===== EXERCISE MATERIALS

(* ===== verification/SmallMemFacts.v ===== *)
(** * The small memory allocator: representation

    The heap as a list of blocks (length with header, used or not), laid out one
    after the other; each block's header holds the pool pointer with the flag, the
    offset of the next block and that of the previous one ([seg]).  Headers are read
    through the bytes of the heap, so the lemmas on [getf] and [setf] say when a write
    to one field leaves another alone. *)
From S2P Require Import Prelude Outcome Bytes SmallMem.
#[local] Open Scope list_scope.
#[local] Open Scope Z_scope.

(** ** Lists of blocks *)

Abbreviation block := (Z * bool)%type.

Fixpoint sum_len (bs : list block) : Z := match bs with [] => 0 | (l, _) :: bs' => l + sum_len bs' end.
Fixpoint used_sum (bs : list block) : Z :=
  match bs with [] => 0 | (l, u) :: bs' => (if u then l else 0) + used_sum bs' end.
Fixpoint first_free (o : Z) (bs : list block) : Z :=
  match bs with [] => o | (l, u) :: bs' => if u : bool then first_free (o + l) bs' else o end.

(** No two neighbours are both free. *)
Fixpoint no_adj (bs : list block) : Prop :=
  match bs with
  | [] => True
  | a :: bs' => match bs' with [] => True | b :: _ => a.2 = true \/ b.2 = true end /\ no_adj bs'
  end.

(** The used blocks with their offsets. *)
Fixpoint live (o : Z) (bs : list block) : list (Z * Z) :=
  match bs with [] => [] | (l, u) :: bs' => (if u : bool then [(o, l)] else []) ++ live (o + l) bs' end.

Lemma sum_len_app a b : sum_len (a ++ b) = sum_len a + sum_len b.
Proof. induction a as [|[l u] a IH]; cbn; [done|]. rewrite IH. lia. Qed.
Lemma used_sum_app a b : used_sum (a ++ b) = used_sum a + used_sum b.
Proof. induction a as [|[l u] a IH]; cbn; [done|]. rewrite IH. lia. Qed.
Lemma live_app o a b : live o (a ++ b) = live o a ++ live (o + sum_len a) b.
Proof.
  revert o; induction a as [|[l u] a IH]; intros o; cbn [app live sum_len]; [by rewrite Z.add_0_r|].
  rewrite IH, <- app_assoc. do 3 f_equal. lia.
Qed.
Lemma first_free_app o a b :
  first_free o (a ++ b) = if forallb snd a then first_free (o + sum_len a) b else first_free o a.
Proof.
  revert o; induction a as [|[l []] a IH]; intros o; cbn [app first_free sum_len forallb snd andb]; [by rewrite Z.add_0_r| |done].
  rewrite IH. case_match; [|done]. f_equal. lia.
Qed.
(* ===== verification/SmallMemOps.v ===== *)
(** * The small memory allocator: operations on the list of blocks

    Each operation of [SmallMem], run on a heap that holds a list of blocks, is the
    corresponding change of the list: taking the first block that fits, splitting it,
    flipping its flag, and merging a freed block with its free neighbours.  No access
    leaves the pool, and no bytes but those of the headers concerned change. *)
From S2P Require Import Prelude Outcome Bytes SmallMem SmallMemFacts.
#[local] Open Scope string_scope.
#[local] Open Scope list_scope.
#[local] Open Scope Z_scope.

Section Ops.
Variables w al : Z.
Variable trace : bool.
Variable thread_self : option (list Z).
Context (Hw : w = 32 \/ w = 64) (Hal : al = 4 \/ al = 8).
Variable m0 : rt_small_mem.
Context (Hg : geom w al trace m0).

Abbreviation S := (SIZEOF_STRUCT_MEM w al trace).
Abbreviation hp := (heap_ptr m0).
Abbreviation E := (mem_size_aligned m0 + SIZEOF_STRUCT_MEM w al trace).
Abbreviation tg := (tag w m0).
Abbreviation mk := (mk m0).
Abbreviation getf := (getf w m0).
Abbreviation heap := (heap w al trace m0).
Abbreviation rest := (rest w al trace m0).

Ltac fld := first [done | unfold is_field; tauto].
Ltac step lem := erewrite bind_run; [|apply lem; first [done | fld | lia]].
Ltac getf_simp :=
  repeat first
    [ rewrite (getf_setf_same w al trace Hw Hal m0 Hg) by done
    | rewrite (getf_setn_same w al trace Hw Hal m0 Hg) by fld
    | rewrite (getf_setf_field w al trace Hw Hal m0 Hg) by (fld || lia)
    | rewrite (getf_setf_sep w al trace Hw Hal m0 Hg) by (fld || lia)
    | rewrite (getf_setn_sep w al trace Hw Hal m0 Hg) by (fld || lia) ].
Ltac layout_facts :=
  destruct (layout w al trace Hw Hal) as [[Hlw _] Hly1 Hly2 _ _ [Hls Hlsa] [Hlm1 [Hlm2 Hlm3]]];
  assert (POOL_PTR = 0) as Hlp by reflexivity.

(** What a block of the heap says about offsets. *)
Lemma focus_range b xs l u ys :
  heap b (xs ++ (l, u) :: ys) ->
  0 <= sum_len xs /\ S <= l /\ l mod al = 0 /\ sum_len xs + l + sum_len ys = E /\ 0 <= sum_len ys /\ E + S < 2 ^ w.
Proof using Hw Hal Hg.
  intros (p & H1 & H2 & H3 & _ & H4)%(heap_focus w al trace Hw Hal m0 Hg).
  pose proof (rest_end w al trace Hw Hal m0 Hg _ _ _ _ H4) as [He Hys].
  pose proof (seg_end w al trace Hw Hal m0 Hg _ _ _ _ _ _ H1) as [_ Hxs].
  destruct Hg as [_ [? _] _ He' Ht _ _]. lia.
Qed.

Lemma focus_hdr b xs l u ys :
  heap b (xs ++ (l, u) :: ys) ->
  getf b (sum_len xs) POOL_PTR = tg u /\ getf b (sum_len xs) (NEXT w) = sum_len xs + l /\
  getf b (sum_len xs + l) POOL_PTR = tg (head_used ys).
Proof using Hw Hal Hg.
  intros (p & H1 & H2 & H3 & (P1 & P2 & _) & H4)%(heap_focus w al trace Hw Hal m0 Hg).
  split; [done|]. split; [done|]. by apply (rest_head w al trace Hw Hal m0 Hg) in H4.
Qed.

(** The header of the block before. *)
Lemma focus_prev b xs l u ys :
  heap b (xs ++ (l, u) :: ys) ->
  getf b (sum_len xs) (PREV w) =
  match last xs with None => 0 | Some (l', _) => sum_len xs - l' end.
Proof using Hw Hal Hg.
  intros (p & H1 & _ & _ & (_ & _ & P3) & _)%(heap_focus w al trace Hw Hal m0 Hg). rewrite P3.
  destruct xs as [|x xs _] using rev_ind; cbn [seg] in H1; [by destruct H1 as [_ <-]|].
  destruct x as [l' u']. rewrite last_snoc.
  apply (seg_app w al trace Hw Hal m0 Hg) in H1 as (o1 & p1 & H1 & H2). cbn [seg] in H2.
  destruct H2 as (_ & _ & _ & <- & <-). lia.
Qed.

==========

▸ WORK REQUEST
All lines that contain the word "change" should be copied from the listing.

▸ SOLVED EXERCISE
    corresponding change of the list: taking the first block that fits, splitting it,
    leaves the pool, and no bytes but those of the headers concerned change. *)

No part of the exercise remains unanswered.